A compact and incisive portrait of the great dancer and choreographer.
In 2015, after Lesser (You Say to Brick: The Life of Louis Kahn, 2017, etc.) saw one of Robbins’ (1918-1998) final works, The Goldberg Variations, she sat “in a state of stunned amazement.” She welcomed the offer to write a biography for the publisher’s Jewish Lives series because she sees him as a “genius worth championing.” The author begins with Robbins as perhaps “the most hated man on Broadway.” Actors and dancers famously feared his “vicious outbursts” and “cruel perfectionism.” Others loved him deeply. He was always “high-strung and tormented,” according to one of his rehearsal pianists, and conflicted about his skills, homosexuality, and Jewish roots. Born Jerome Wilson Rabinowitz—he changed his name at the urging of a ballet teacher—to a “rarely affectionate” father and “forceful” mother, he possessed perfect pitch and an excellent sense of rhythm.

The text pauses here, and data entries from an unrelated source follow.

Definition parse_output (st : OutputScan) : parser OutputScan :=
  value_bytes ← Cursor_array 8;
  value ← raise (ok_or (uint_try 64 (signed 64 (le_val (arr value_bytes)))) BS_OutputValueOutOfRange);
  raise (fail_if (MAX_MONEY_SATOSHIS <? uval value) BS_OutputValueOutOfRange);;
  output_total ← raise (ok_or (checked_add (os_total st) value) BS_OutputTotalOutOfRange);
  raise (fail_if (MAX_MONEY_SATOSHIS <? uval output_total) BS_OutputTotalOutOfRange);;
  script_size ← Cursor_compact_size;
  raise (fail_if (BITCOIN_MAX_COINBASE_OUTPUT_SCRIPT_BYTES <? uval script_size) BS_LengthOverflow);;
  script ← Cursor_take (uval script_size);
  mret (MkOutputScan (os_outputs st ++ [MkParsedOutput value_bytes script]) output_total).

Definition parse_witness_item (keep : bool) (items : list bytes) : parser (list bytes) :=
  item_size ← Cursor_compact_size;
  raise (fail_if (BITCOIN_MAX_SERIALIZED_BLOCK_BYTES <? uval item_size) BS_LengthOverflow);;
  item ← Cursor_take (uval item_size);
  mret (if keep then items ++ [item] else items).

(** One witness stack: whether one was non-empty so far, and the kept items. *)
Definition parse_witness_stack (is_coinbase : bool) (input_index : nat) (st : bool * list bytes)
    : parser (bool * list bytes) :=
  item_count ← Cursor_compact_size;
  remaining ← ask_remaining;
  raise (fail_if (Z.of_nat remaining <? uval item_count) BS_LengthOverflow);;
  items ← parse_loop (fun _ => parse_witness_item (is_coinbase && (input_index =? 0)%nat))
            (Z.to_nat (uval item_count)) 0 st.2;
  mret (st.1 || negb (uval item_count =? 0), items).

(** [outpoints.windows(2).any(|pair| pair[0] == pair[1])] *)
Fixpoint adjacent_equal (l : list (array 36)) : bool :=
  match l with
  | a :: (b :: _) as l => bool_decide (a = b) || adjacent_equal l
  | _ => false
  end.

(** [outpoints.sort_unstable()]: the order is total on arrays, so every sort
    gives the same list. *)
Definition outpoint_le (a b : array 36) : Prop := array_leb a b = true.
#[export] Instance outpoint_le_dec : RelDecision outpoint_le.
Proof. intros a b. unfold outpoint_le. apply _. Defined.
Definition sort_outpoints (l : list (array 36)) : list (array 36) := merge_sort outpoint_le l.

(** The checks between the inputs and the outputs; [Ok] of the kept outpoints. *)
Definition check_inputs (input_count : Z) (st : InputScan) : res BlockStructureError (bool * list (array 36)) :=
  let is_coinbase := (input_count =? 1) && (is_null_previous_outputs st =? 1)%nat in
  fail_if (negb is_coinbase && negb (is_null_previous_outputs st =? 0)%nat) BS_NullPreviousOutput;;
  fail_if (is_coinbase && negb ((2 <=? uval (is_sole_input_script_size st))
                                && (uval (is_sole_input_script_size st) <=? 100))) BS_InvalidCoinbaseScriptSize;;
  if negb is_coinbase then
    let outpoints := sort_outpoints (is_outpoints st) in
    fail_if (adjacent_equal outpoints) BS_DuplicateInput;;
    Ok (is_coinbase, outpoints)
  else Ok (is_coinbase, is_outpoints st).

(** [&cursor.bytes[start.position..end.position]] *)
Definition between (a b : Cursor) : res BlockStructureError bytes :=
  expect (index_range (cursor a) (cursor b) (dec_bytes b)).

(** The input count, the inputs and their checks. *)
Definition parse_inputs : parser (Z * (bool * list (array 36))) :=
  input_count ← Cursor_compact_size;
  raise (fail_if (uval input_count =? 0) BS_EmptyInputs);;
  remaining ← ask_remaining;
  raise (fail_if ((BITCOIN_MAX_INPUTS_PER_TRANSACTION <? uval input_count)
                  || (Z.of_nat remaining / BITCOIN_MIN_SERIALIZED_TXIN_BASE_BYTES <? uval input_count))
           BS_TooManyInputs);;
  scan ← parse_loop parse_input (Z.to_nat (uval input_count)) 0 (MkInputScan [] 0 (uint_wrap usize_bits 0));
  checked ← raise (check_inputs (uval input_count) scan);
  mret (uval input_count, checked).

(** The outputs after their count. *)
Definition parse_outputs (output_count : Z) : parser (list ParsedOutput) :=
  raise (fail_if (output_count =? 0) BS_EmptyOutputs);;
  remaining ← ask_remaining;
  raise (fail_if ((BITCOIN_MAX_COINBASE_OUTPUTS <? output_count)
                  || (Z.of_nat remaining / BITCOIN_MIN_SERIALIZED_TXOUT_BASE_BYTES <? output_count))
           BS_TooManyOutputs);;
  outs ← parse_loop (fun _ => parse_output) (Z.to_nat output_count) 0 (MkOutputScan [] (uint_wrap 64 0));
  mret (os_outputs outs).

(** The witness stacks; what is kept is the coinbase witness. *)
Definition parse_witness (input_count : Z) (is_coinbase : bool) : parser (list bytes) :=
  '(has_witness, coinbase_witness) ← parse_loop (parse_witness_stack is_coinbase) (Z.to_nat input_count) 0 (false, []);
  raise (fail_if (negb has_witness) BS_SuperfluousWitness);;
  mret coinbase_witness.

(** The positions [parse_transaction] keeps. *)
Record Marks : Type := MkMarks {
  transaction_start : Cursor;
  after_version : Cursor;
  input_count_start : Cursor;
  outputs_start : Cursor;
  outputs_end : Cursor;
  lock_time_start : Cursor;
  transaction_end : Cursor
}.

(** [parse_transaction] after its last read: the sizes, the identifiers over the
    slices between the positions, and the result. *)
Definition finish_transaction {H : Sha256} (k : Marks) (version : array 4) (has_witness_encoding is_coinbase : bool)
    (outpoints : list (array 36)) (outputs : list ParsedOutput) (coinbase_witness : list bytes) (lock_time : array 4)
    : res BlockStructureError ParsedTransaction :=
  body_size ← expect (usize_sub (cursor (outputs_end k)) (cursor (input_count_start k)));
  stripped_size ← ok_or (
      usize_try (4 + Z.of_nat body_size) ≫= fun value : uint usize_bits => usize_try (uval value + 4)) BS_LengthOverflow;
  txid ← (if has_witness_encoding then
      version_bytes ← between (transaction_start k) (after_version k);
      body ← between (input_count_start k) (outputs_end k);
      lock_time_bytes ← between (lock_time_start k) (transaction_end k);
      Ok (sha256 (sha256 (version_bytes ++ body ++ lock_time_bytes)))
    else
      whole ← between (transaction_start k) (transaction_end k);
      Ok (double_sha256 whole));
  wtxid ← (if has_witness_encoding then
      whole ← between (transaction_start k) (transaction_end k);
      Ok (double_sha256 whole)
    else Ok txid);
  coinbase ← (if is_coinbase then
      inputs_and_output_count ← between (input_count_start k) (outputs_start k);
      Ok (Some {|
        pc_version := version;
        pc_inputs_and_output_count := inputs_and_output_count;
        pc_outputs := outputs;
        pc_witness := coinbase_witness;
        pc_lock_time := lock_time
      |})
    else Ok None);
  Ok {|
    pt_txid := txid;
    pt_wtxid := wtxid;
    pt_stripped_size := stripped_size;
    pt_has_witness := has_witness_encoding;
    pt_is_coinbase := is_coinbase;
    pt_coinbase := coinbase;
    pt_inputs := outpoints;
    pt_outputs := outputs
  |}.

(** [parse_transaction] after the marker: [input_count_start] and the cursors
    before and after the version are its arguments. *)
Definition parse_body {H : Sha256} (transaction_start after_version input_count_start : Cursor)
    (version : array 4) (has_witness_encoding : bool) : parser ParsedTransaction :=
  '(input_count, (is_coinbase, outpoints)) ← parse_inputs;
  output_count ← Cursor_compact_size;
  outputs_start ← ask_cursor;
  outputs ← parse_outputs (uval output_count);
  outputs_end ← ask_cursor;
  coinbase_witness ← (if has_witness_encoding then parse_witness input_count is_coinbase else mret []);
  lock_time_start ← ask_cursor;
  lock_time ← Cursor_array 4;
  transaction_end ← ask_cursor;
  raise (finish_transaction (MkMarks transaction_start after_version input_count_start outputs_start
                               outputs_end lock_time_start transaction_end)
           version has_witness_encoding is_coinbase outpoints outputs coinbase_witness lock_time).

Definition parse_transaction {H : Sha256} : parser ParsedTransaction :=
  transaction_start ← ask_cursor;
  version ← Cursor_array 4;
  after_version ← ask_cursor;
  marker ← Cursor_peek;
  let has_witness_encoding := bool_decide (marker = x00) in
  input_count_start ← (if has_witness_encoding then
      Cursor_byte;;
      flags ← Cursor_byte;
      raise (fail_if (negb (bool_decide (flags = x01))) BS_InvalidWitnessFlags);;
      ask_cursor
    else mret after_version);
  parse_body transaction_start after_version input_count_start version has_witness_encoding.
End parse.

(** ** Parsers as relations between a value and the bytes consumed *)

Section parses.
Context {W : PtrWidth}.

(** A cursor inside an input that fits in memory. *)
Definition fits (c : Cursor) : Prop :=
  (cursor c <= length (dec_bytes c))%nat /\ Z.of_nat (length (dec_bytes c)) < 2 ^ Zpos usize_bits.
(* ===== verification/BitcoinBlock.v ===== *)
(** Bitcoin blocks: the transaction Merkle tree, the BIP141 witness commitment,
    [parse_and_verify_block] and the composed successor transition of
    [crates/usdd-bitcoin-bmm/src/block.rs].

    A verified block is shown to be the serialization of a header and of
    well-formed transactions whose identifiers the header commits to; the
    mutation flag is what makes that commitment binding. *)

From S2P Require Import Prelude Encoding Hashing Readers Uint256 BitcoinHeaders BmmCommitment BlockParser.

Local Open Scope Z_scope.

(** ** The Merkle tree *)

Section merkle.
Context {H : Sha256}.

(** [hashes.chunks_exact(2)] *)
Fixpoint pairs {A : Type} (l : list A) : list (A * A) :=
  match l with
  | a :: b :: l => (a, b) :: pairs l
  | _ => []
  end.

(** [if hashes.len() % 2 != 0 { hashes.push(last) }] *)
Definition pad_last (hashes : list BlockHash) : list BlockHash :=
  if Nat.odd (length hashes) then hashes ++ option_list (last hashes) else hashes.

Definition pair_preimage (p : BlockHash * BlockHash) : bytes := arr p.1 ++ arr p.2.
Definition merkle_level (hashes : list BlockHash) : list BlockHash :=
  map (fun p => double_sha256 (pair_preimage p)) (pairs (pad_last hashes)).
Definition level_mutated (hashes : list BlockHash) : bool :=
  existsb (fun p => bool_decide (p.1 = p.2)) (pairs hashes).

(** [while hashes.len() > 1 { .. }], then [(hashes[0], mutated)]: [None] is the
    index panic on an empty list, or fuel that ran out. *)
Fixpoint merkle_loop (fuel : nat) (hashes : list BlockHash) (mutated : bool) : option (BlockHash * bool) :=
  match hashes with
  | [] => None
  | [root] => Some (root, mutated)
  | _ => match fuel with
         | O => None
         | S fuel => merkle_loop fuel (merkle_level hashes) (mutated || level_mutated hashes)
         end
  end.
Definition merkle_root_and_mutation (hashes : list BlockHash) : option (BlockHash * bool) :=
  merkle_loop (length hashes) hashes false.
End merkle.

(** ** The witness commitment *)

(** [output.script.len() >= 38 && output.script[..6] == [..]] *)
Definition is_witness_commitment (script : bytes) : option bool :=
  Some (38 <=? length script)%nat &&? range_is 0 6 [x6a; x24; xaa; x21; xa9; xed] script.

(** [outputs.iter().enumerate().filter(..).map(..).next_back()]: the scan runs
    from the back, to the first match. *)
Fixpoint last_commitment (index : nat) (reversed : list ParsedOutput) : option (option nat) :=
  match reversed with
  | [] => Some None
  | output :: reversed =>
      found ← is_witness_commitment (po_script output);
      if found : bool then Some (Some (index - 1)%nat) else last_commitment (index - 1) reversed
  end.
Definition witness_commitment_index (outputs : list ParsedOutput) : option (option nat) :=
  last_commitment (length outputs) (rev outputs).

Section block.
Context {W : PtrWidth} {H : Sha256}.

(** [leaves[0] = BlockHash::ZERO] *)
Definition zero_first (leaves : list BlockHash) : option (list BlockHash) :=
  match leaves with [] => None | _ :: leaves => Some (ZERO :: leaves) end.

Definition verify_witness_commitment (coinbase : ParsedCoinbase) (wtxids : list BlockHash)
    (block_has_witness : bool) : res BlockStructureError unit :=
  commitment_index ← expect (witness_commitment_index (pc_outputs coinbase));
  if negb block_has_witness && negb (bool_decide (is_Some commitment_index)) then Ok tt
  else
    commitment_index ← ok_or commitment_index BS_MissingWitnessCommitment;
    match pc_witness coinbase with
    | [reserved] =>
        fail_if (negb (length reserved =? 32)%nat) BS_InvalidCoinbaseWitness;;
        leaves ← expect (zero_first wtxids);
        '(root, _) ← expect (merkle_root_and_mutation leaves);
        reserved ← expect (array_try 32 reserved);
        let expected := double_sha256 (arr root ++ arr reserved) in
        output ← expect (pc_outputs coinbase !! commitment_index);
        committed ← expect (index_range 6 38 (po_script output));
        fail_if (negb (bool_decide (committed = arr expected))) BS_WitnessCommitmentMismatch
    | _ => Err BS_InvalidCoinbaseWitness
    end.

(** ** Blocks *)

Record MerkleVerifiedBitcoinBlock : Type := MkMerkleVerifiedBitcoinBlock {
  mvb_header : BitcoinHeader;
  mvb_block_hash : BlockHash;
  mvb_coinbase_txid : BlockHash;
  mvb_transaction_count : u32;
  mvb_stripped_size : u32;
  mvb_total_size : u32;
  mvb_weight : u32
}.

Record ParsedBlock : Type := MkParsedBlock {
  pb_metadata : MerkleVerifiedBitcoinBlock;
  pb_coinbase : ParsedCoinbase;
  pb_txids : list BlockHash;
  pb_transactions : list ParsedTransaction
}.

(** The locals of the transaction loop. *)
Record BlockScan : Type := MkBlockScan {
  bk_txids : list BlockHash;
  bk_wtxids : list BlockHash;
  bk_has_witness : bool;
  bk_stripped_size : uint usize_bits;
  bk_coinbase_txid : BlockHash;
  bk_coinbase : option ParsedCoinbase;
  bk_transactions : list ParsedTransaction
}.

Definition parse_block_transaction (index : nat) (st : BlockScan) : parser BlockScan :=
  transaction ← parse_transaction;
  '(coinbase_txid, coinbase) ← raise (
    if (index =? 0)%nat then
      fail_if (negb (pt_is_coinbase transaction)) BS_FirstTransactionNotCoinbase;;
      Ok (pt_txid transaction, pt_coinbase transaction)
    else
      fail_if (pt_is_coinbase transaction) BS_MultipleCoinbaseTransactions;;
      Ok (bk_coinbase_txid st, bk_coinbase st));
  stripped_size ← raise (ok_or (checked_add (bk_stripped_size st) (pt_stripped_size transaction)) BS_LengthOverflow);
  mret {|
    bk_txids := bk_txids st ++ [pt_txid transaction];
    bk_wtxids := bk_wtxids st ++ [pt_wtxid transaction];
    bk_has_witness := bk_has_witness st || pt_has_witness transaction;
    bk_stripped_size := stripped_size;
    bk_coinbase_txid := coinbase_txid;
    bk_coinbase := coinbase;
    bk_transactions := bk_transactions st ++ [transaction]
  |}.

(** The transactions of a block, from the byte after the header. *)
Definition parse_block_transactions : parser (nat * BlockScan) :=
  transaction_count_start ← ask_cursor;
  transaction_count ← Cursor_compact_size;
  transaction_count_end ← ask_cursor;
  transaction_count_size ← raise (expect (usize_sub (cursor transaction_count_end) (cursor transaction_count_start)));
  raise (fail_if (uval transaction_count =? 0) BS_EmptyBlock);;
  remaining ← ask_remaining;
  raise (fail_if ((BITCOIN_MAX_TRANSACTIONS <? uval transaction_count)
                  || (Z.of_nat remaining / BITCOIN_MIN_TRANSACTION_BASE_BYTES <? uval transaction_count))
           BS_TooManyTransactions);;
  stripped_size ← raise (ok_or (usize_try (Z.of_nat (BITCOIN_HEADER_LEN + transaction_count_size))) BS_LengthOverflow);
  scan ← parse_loop parse_block_transaction (Z.to_nat (uval transaction_count)) 0
           (MkBlockScan [] [] false stripped_size ZERO None []);
  mret (Z.to_nat (uval transaction_count), scan).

He could “move naturally and expressively.” A stint at Camp Tamiment in the Catskills confirmed his first love, choreography. Throughout, Lesser focuses on Robbins as a “narrative artist,” perhaps one of the century’s “most powerful exemplars.” George Balanchine cast him in a musical in 1938, and Robbins soon began working with Leonard Bernstein. In 1951, he joined up with Richard Rogers and Oscar Hammerstein II on The King and I and developed a new style of dance, a “fusion between Eastern and Western modes.” A low point in his career came in 1953, when he named names for the House Un-American Activities Committee, something he later deeply regretted. The hits kept coming: Peter Pan, an “amazing achievement,” Gypsy, Fiddler on the Roof, and, with now close friend Bernstein, West Side Story, where he worked with a young Stephen Sondheim, who called Robbins the “only genius I’ve ever met.” As Lesser concludes, his “influence lives on even where his name may not.”
A breezy and inviting biography from a self-described “zealot.”